Research from The Highland Group and Kalibri Labs indicates potential for more development >>
Extended stay room revenues in traditional hotels are 21% higher than in extended stay hotels, indicating considerable potential for additional extended stay hotel development, according to a new report from The Highland Group and Kalibri Labs, both hospitality consultancies.
For the 12-month period ending June 2023, guest-paid room revenue from customers staying seven consecutive nights or longer was $8.97 billion at traditional hotels compared with $7.39 billion at extended stay hotels. Corresponding room nights accommodated were 74.3 million and 72.2 million. Nationally, the share of extended stay demand in extended stay hotels is 53%. In traditional hotels, extended stay demand is 13%, but there are 10 times as many rooms compared with extended stay hotels.

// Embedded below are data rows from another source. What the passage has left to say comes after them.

Lemma topology_port_join p :
  0 <= p <= 14 ->
  let b := Z.lor 0xF0 (Z.land p 0x0F) in
  in_u 8 b /\ Z.land b 0xF0 = 0xF0 /\ Z.land b 0x0F = p.
Proof.
  intros Hp. pose proof (byte_cases (fun p => (14 <? p) ||
    (Z.lor 0xF0 (Z.land p 0x0F) <? 256) && (0 <=? Z.lor 0xF0 (Z.land p 0x0F)) &&
    (Z.land (Z.lor 0xF0 (Z.land p 0x0F)) 0xF0 =? 0xF0) &&
    (Z.land (Z.lor 0xF0 (Z.land p 0x0F)) 0x0F =? p)) ltac:(by vm_compute) p
    ltac:(unfold in_u; lia)) as H. cbn beta in H.
  rewrite (proj2 (Z.ltb_ge 14 p)) in H by lia. cbn [orb] in H. reflect_bools. unfold in_u. lia.
Qed.

Lemma topology_port_split b :
  in_u 8 b -> Z.land b 0xF0 = 0xF0 ->
  Z.lor 0xF0 (Z.land (Z.land b 0x0F) 0x0F) = b /\ 0 <= Z.land b 0x0F.
Proof.
  intros Hb H0. pose proof (byte_cases (fun b => negb (Z.land b 0xF0 =? 0xF0) ||
    (Z.lor 0xF0 (Z.land (Z.land b 0x0F) 0x0F) =? b) && (0 <=? Z.land b 0x0F))
    ltac:(by vm_compute) b Hb) as H. cbn beta in H. rewrite H0 in H. cbn in H. reflect_bools. lia.
Qed.

Lemma san_roundtrip l :
  Forall san_typed l -> decode_san (length l) (l ≫= san_bytes) = l /\
  length (l ≫= san_bytes) = (length l * 9)%nat.
Proof.
  induction 1 as [|[a n] l [Ha Hn] _ [IH IHl]]; [done|].
  rewrite bind_cons. unfold san_bytes at 1 3. cbn [san_address san_name length decode_san app].
  assert (Hl : length (Name.to_le_bytes 8 n) = 8%nat) by apply length_to_le_bytes.
  cbn [lookup_total list_lookup_total drop]. rewrite drop_0, take_app_length' by done.
  rewrite u64_to_from by done. split.
  - f_equal. rewrite drop_app_length' by done. done.
  - rewrite length_app, IHl, Hl. lia.
Qed.
Definition lookup_by_address (addr : Address) (side : Side) (db : TranslationDb)
    : option AddressTranslation :=
  List.find (fun t => tr_active t && (tr_address t side =? addr)) db.

Definition lookup_by_name (name : Name.t) (db : TranslationDb) : option AddressTranslation :=
  List.find (fun t => tr_active t && Name.eqb (tr_name t) name) db.

Definition is_address_available (addr : Address) (side : Side) (db : TranslationDb) : bool :=
  match validate_translation_address addr with
  | Ok _ => match lookup_by_address addr side db with None => true | Some _ => false end
  | Err _ => false
  end.

(** ** [Router] *)

Record Router : Type := mkRouter {
  rt_niu : Niu;
  rt_db : TranslationDb;
  rt_forward_address_claims : bool
}.

Definition Router_new (config : NiuConfig) : Router := mkRouter (Niu_new config) [] false.
Definition forward_address_claims (forward : bool) (r : Router) : Router :=
  mkRouter (rt_niu r) (rt_db r) forward.
Definition set_niu (n : Niu) (r : Router) : Router :=
  mkRouter n (rt_db r) (rt_forward_address_claims r).

Definition add_translation (name : Name.t) (tractor implement : Address) (r : Router)
    : Router * Result unit Error.t :=
  match db_add name tractor implement (rt_db r) with
  | Ok db => (mkRouter (rt_niu r) db (rt_forward_address_claims r), Ok tt)
  | Err e => (r, Err e)
  end.

Definition remove_translation (name : Name.t) (r : Router) : Router :=
  mkRouter (rt_niu r) (db_remove name (rt_db r)) (rt_forward_address_claims r).

Definition translate_address_claim_source (frame : Frame) (origin : Side) (r : Router)
    : option (option Address) :=
  let source := FrameOps.source frame in
  if source =? NULL_ADDRESS then Some None
  else
    claimed_name ← Name.from_bytes (FrameOps.payload frame);
    match lookup_by_address source origin (rt_db r) with
    | Some entry =>
        if negb (Name.eqb (tr_name entry) claimed_name) then None
        else Some (tr_translate entry source origin)
    | None =>
        match lookup_by_name claimed_name (rt_db r) with
        | Some _ => None
        | None => Some None
        end
    end.

Definition router_result : Type := Router * option Frame * list NiuEvent.

Definition block_translated_frame (frame : Frame) (origin : Side) (evs : list NiuEvent)
    (r : Router) : router_result :=
  (set_niu (add_blocked (rt_niu r)) r, None, evs ++ [OnBlocked frame origin]).
(* ===== verification/TpFixedProofs.v ===== *)
(** The fixed-capacity TP helpers against the hosted engine: [TpRxFixed] refines a
    [TransportProtocol] with one session, and a [TpCmdtTx] delivers its payload. *)
From S2P Require Export TpFixed FixedProofs TpTransfer TpOutcome.

Section refinement.
Context `{Allocator} (Hgrant : forall n, try_reserve_exact n = true).
Context (N : nat) (port : Z).

(** The hosted session a busy receiver stands for. *)
Definition session_of (r : TpRxFixed) : TransportSession :=
  mkSession Receive
    (if rf_broadcast r then SessionState.ReceivingData else SessionState.WaitingForData)
    (rf_pgn r) (fb_as_slice (rf_data r)) (rf_total_bytes r) (7 * rf_last_sequence r)
    (rf_source r) (rf_destination r) port (rf_priority r) (rf_last_sequence r) 0 0
    TP_MAX_PACKETS_PER_CTS (rf_max_packets_per_cts r) (rf_cts_window_start r)
    (rf_cts_window_size r) 0 0 0.

Definition rx_sessions (r : TpRxFixed) : list TransportSession :=
  if rf_active r then [session_of r] else [].

(** An idle receiver is a new one; a busy one is a well-formed session in [N] bytes. *)
Record rf_busy (r : TpRxFixed) : Prop := {
  rb_session : session_wf (session_of r);
  rb_data : fb_repr N (rf_data r) (fb_as_slice (rf_data r));
  rb_packets : rf_total_packets r = total_packets (session_of r);
  rb_broadcast : rf_broadcast r = (rf_destination r =? BROADCAST_ADDRESS)
}.

Definition rf_wf (r : TpRxFixed) : Prop :=
  if rf_active r then rf_busy r else r = rf_new N.
(* ===== verification/ScTypes.v ===== *)
(** ISO 11783-14 sequence control, the shared types: the model of [src/isobus/sc/types.rs].

    The master and the client are in [ScMaster] and [ScClient], what they guarantee alone and
    together in [ScProofs]. *)
From stdpp Require Import pretty.
From S2P Require Export DataSpan AddressClaim.

Definition PGN_SC_MASTER_STATUS : Pgn := 0x8E00.
Definition PGN_SC_CLIENT_STATUS : Pgn := 0x8D00.

Definition SC_MSG_CODE_MASTER : Z := 0x95.
Definition SC_MSG_CODE_CLIENT : Z := 0x96.
Definition SC_STATUS_TIMEOUT_ACTIVE_MS : Z := 600.
Definition SC_STATUS_TIMEOUT_READY_MS : Z := 3000.
Definition SC_STATUS_MIN_SPACING_MS : Z := 100.
Definition SC_STATUS_ACTIVE_RATE_MS : Z := 200.
Definition SC_STATUS_IDLE_RATE_MS : Z := 1000.
Definition SC_MAX_SEQUENCE_STEP_ID : Z := 0x31.
Definition SC_STATUS_PAYLOAD_LEN : nat := 8.
Definition SC_SEQUENCE_NUMBER_NOT_AVAILABLE : Z := 0xFF.

Module SCState.
Inductive t : Type := Idle | Ready | Active | Paused | Complete | Error.

#[global] Instance eq_dec : EqDecision t.
Proof. solve_decision. Defined.
End SCState.

Module SCMasterState.
Inductive t : Type := Inactive | Active | Initialization.

#[global] Instance eq_dec : EqDecision t.
Proof. solve_decision. Defined.

Definition try_from_u8 (v : Z) : option t :=
  if v =? 0 then Some Inactive else if v =? 1 then Some Active
  else if v =? 2 then Some Initialization else None.
Definition as_u8 (s : t) : Z :=
  match s with Inactive => 0 | Active => 1 | Initialization => 2 end.
End SCMasterState.

Module SCClientState.
Inductive t : Type := Disabled | Enabled | Initialization.

#[global] Instance eq_dec : EqDecision t.
Proof. solve_decision. Defined.

Definition try_from_u8 (v : Z) : option t :=
  if v =? 0 then Some Disabled else if v =? 1 then Some Enabled
  else if v =? 2 then Some Initialization else None.
Definition as_u8 (s : t) : Z :=
  match s with Disabled => 0 | Enabled => 1 | Initialization => 2 end.
End SCClientState.

Module SCSequenceState.
Inductive t : Type :=
| Reserved | Ready | Recording | RecordingCompletion | PlayBack | Abort | NotApplicable.

#[global] Instance eq_dec : EqDecision t.
Proof. solve_decision. Defined.

Definition try_from_u8 (v : Z) : option t :=
  if v =? 0 then Some Reserved else if v =? 1 then Some Ready
  else if v =? 2 then Some Recording else if v =? 3 then Some RecordingCompletion
  else if v =? 4 then Some PlayBack else if v =? 5 then Some Abort
  else if v =? 0xFF then Some NotApplicable else None.
Definition as_u8 (s : t) : Z :=
  match s with
  | Reserved => 0 | Ready => 1 | Recording => 2 | RecordingCompletion => 3
  | PlayBack => 4 | Abort => 5 | NotApplicable => 0xFF
  end.
End SCSequenceState.

Module SCClientFuncError.
Inductive t : Type := NoErrors | NoChange | Changed | NeedsConfirm | NotApplicable.

Definition try_from_u8 (v : Z) : option t :=
  if v =? 0 then Some NoErrors else if v =? 1 then Some NoChange
  else if v =? 2 then Some Changed else if v =? 3 then Some NeedsConfirm
  else if v =? 0xFF then Some NotApplicable else None.
Definition as_u8 (s : t) : Z :=
  match s with
  | NoErrors => 0 | NoChange => 1 | Changed => 2 | NeedsConfirm => 3 | NotApplicable => 0xFF
  end.
End SCClientFuncError.

Definition sc_master_state_byte_is_valid (v : Z) : bool :=
  bool_decide (is_Some (SCMasterState.try_from_u8 v)).
Definition sc_client_state_byte_is_valid (v : Z) : bool :=
  bool_decide (is_Some (SCClientState.try_from_u8 v)).
Definition sc_sequence_state_byte_is_valid (v : Z) : bool :=
  bool_decide (is_Some (SCSequenceState.try_from_u8 v)).
Definition sc_client_func_error_byte_is_valid (v : Z) : bool :=
  bool_decide (is_Some (SCClientFuncError.try_from_u8 v)).

Definition sc_status_sequence_number_is_valid (s : SCSequenceState.t) (n : Z) : bool :=
  match s with
  | SCSequenceState.Ready => n =? SC_SEQUENCE_NUMBER_NOT_AVAILABLE
  | SCSequenceState.PlayBack | SCSequenceState.Abort => n <=? SC_MAX_SEQUENCE_STEP_ID
  | _ => true
  end.

Definition sc_status_sequence_state_is_supported (s : SCSequenceState.t) : bool :=
  match s with
  | SCSequenceState.Ready | SCSequenceState.PlayBack | SCSequenceState.Abort => true
  | _ => false
  end.

Definition sc_inactive_status_sequence_fields_are_valid (s : SCSequenceState.t) (n : Z) : bool :=
  match s with
  | SCSequenceState.NotApplicable => n =? SC_SEQUENCE_NUMBER_NOT_AVAILABLE
  | _ => false
  end.

Definition sc_status_payload_len_is_canonical (data : list Z) : bool :=
  (length data =? SC_STATUS_PAYLOAD_LEN)%nat.

Record SequenceStep : Type := mkStep {
  step_id : Z;
  description : string;
  duration_ms : Z;
  completed : bool
}.

Record SCMasterConfig : Type := mkMasterConfig {
  ready_timeout_ms : Z;
  active_timeout_ms : Z;
  status_interval_ms : Z;
  cfg_required_client_count : Z
}.

Definition SCMasterConfig_default : SCMasterConfig :=
  mkMasterConfig SC_STATUS_TIMEOUT_READY_MS SC_STATUS_TIMEOUT_ACTIVE_MS
    SC_STATUS_MIN_SPACING_MS 1.

Definition limit_for (c : SCMasterConfig) (s : SCSequenceState.t) : Z :=
  match s with
  | SCSequenceState.Recording | SCSequenceState.RecordingCompletion
  | SCSequenceState.PlayBack | SCSequenceState.Abort => active_timeout_ms c
  | _ => ready_timeout_ms c
  end.

Definition with_ready_timeout (ms : Z) (c : SCMasterConfig) : SCMasterConfig :=
  mkMasterConfig ms (active_timeout_ms c) (status_interval_ms c) (cfg_required_client_count c).
Definition with_active_timeout (ms : Z) (c : SCMasterConfig) : SCMasterConfig :=
  mkMasterConfig (ready_timeout_ms c) ms (status_interval_ms c) (cfg_required_client_count c).
Definition with_status_interval (ms : Z) (c : SCMasterConfig) : SCMasterConfig :=
  mkMasterConfig (ready_timeout_ms c) (active_timeout_ms c) ms (cfg_required_client_count c).
Definition with_required_client_count (count : Z) (c : SCMasterConfig) : SCMasterConfig :=
  mkMasterConfig (ready_timeout_ms c) (active_timeout_ms c) (status_interval_ms c)
    (if count =? 0 then 1 else count).

Definition required_client_count (c : SCMasterConfig) : nat :=
  if cfg_required_client_count c =? 0 then 1 else Z.to_nat (cfg_required_client_count c).

Record SCClientConfig : Type := mkClientConfig {
  min_status_spacing_ms : Z;
  busy_pause_timeout_ms : Z;
  active_status_interval_ms : Z;
  idle_status_interval_ms : Z;
  master_timeout_active_ms : Z;
  master_timeout_ready_ms : Z
}.

Definition SCClientConfig_default : SCClientConfig :=
  mkClientConfig SC_STATUS_MIN_SPACING_MS SC_STATUS_TIMEOUT_ACTIVE_MS SC_STATUS_ACTIVE_RATE_MS
    SC_STATUS_IDLE_RATE_MS SC_STATUS_TIMEOUT_ACTIVE_MS SC_STATUS_TIMEOUT_READY_MS.

Definition with_min_spacing (ms : Z) (c : SCClientConfig) : SCClientConfig :=
  mkClientConfig ms (busy_pause_timeout_ms c) (active_status_interval_ms c)
    (idle_status_interval_ms c) (master_timeout_active_ms c) (master_timeout_ready_ms c).
Definition with_busy_timeout (ms : Z) (c : SCClientConfig) : SCClientConfig :=
  mkClientConfig (min_status_spacing_ms c) ms (active_status_interval_ms c)
    (idle_status_interval_ms c) (master_timeout_active_ms c) (master_timeout_ready_ms c).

Mark Skinner, partner at the Highland Group, said traditional hotels are still accommodating more extended stay demand than extended stay hotels, despite the latter’s substantial gains in market share over the last 25 years.
Mark Kren, director of real estate and investment reporting at Kalibri Labs, said that despite the growth in extended stay during the pandemic, “in the current lodging environment we expect continued expansion of this segment for the foreseeable future.”
Extended stay hotels in Washington DC reported the highest guest-paid room revenues from guests staying 7-29 nights in the 12-month period ending June 2023. During the same period, the highest guest- paid room revenues from stays of the same duration in non-extended-stay hotels was in the New York market, which has relatively few extended stay hotels for the size of the overall hotel market.
Atlanta reported the largest room night demand from guests staying 30 nights or longer in traditional hotels. The largest corresponding demand in extended stay hotels was in Dallas, which has among the largest supply of extended stay rooms of any market in the country.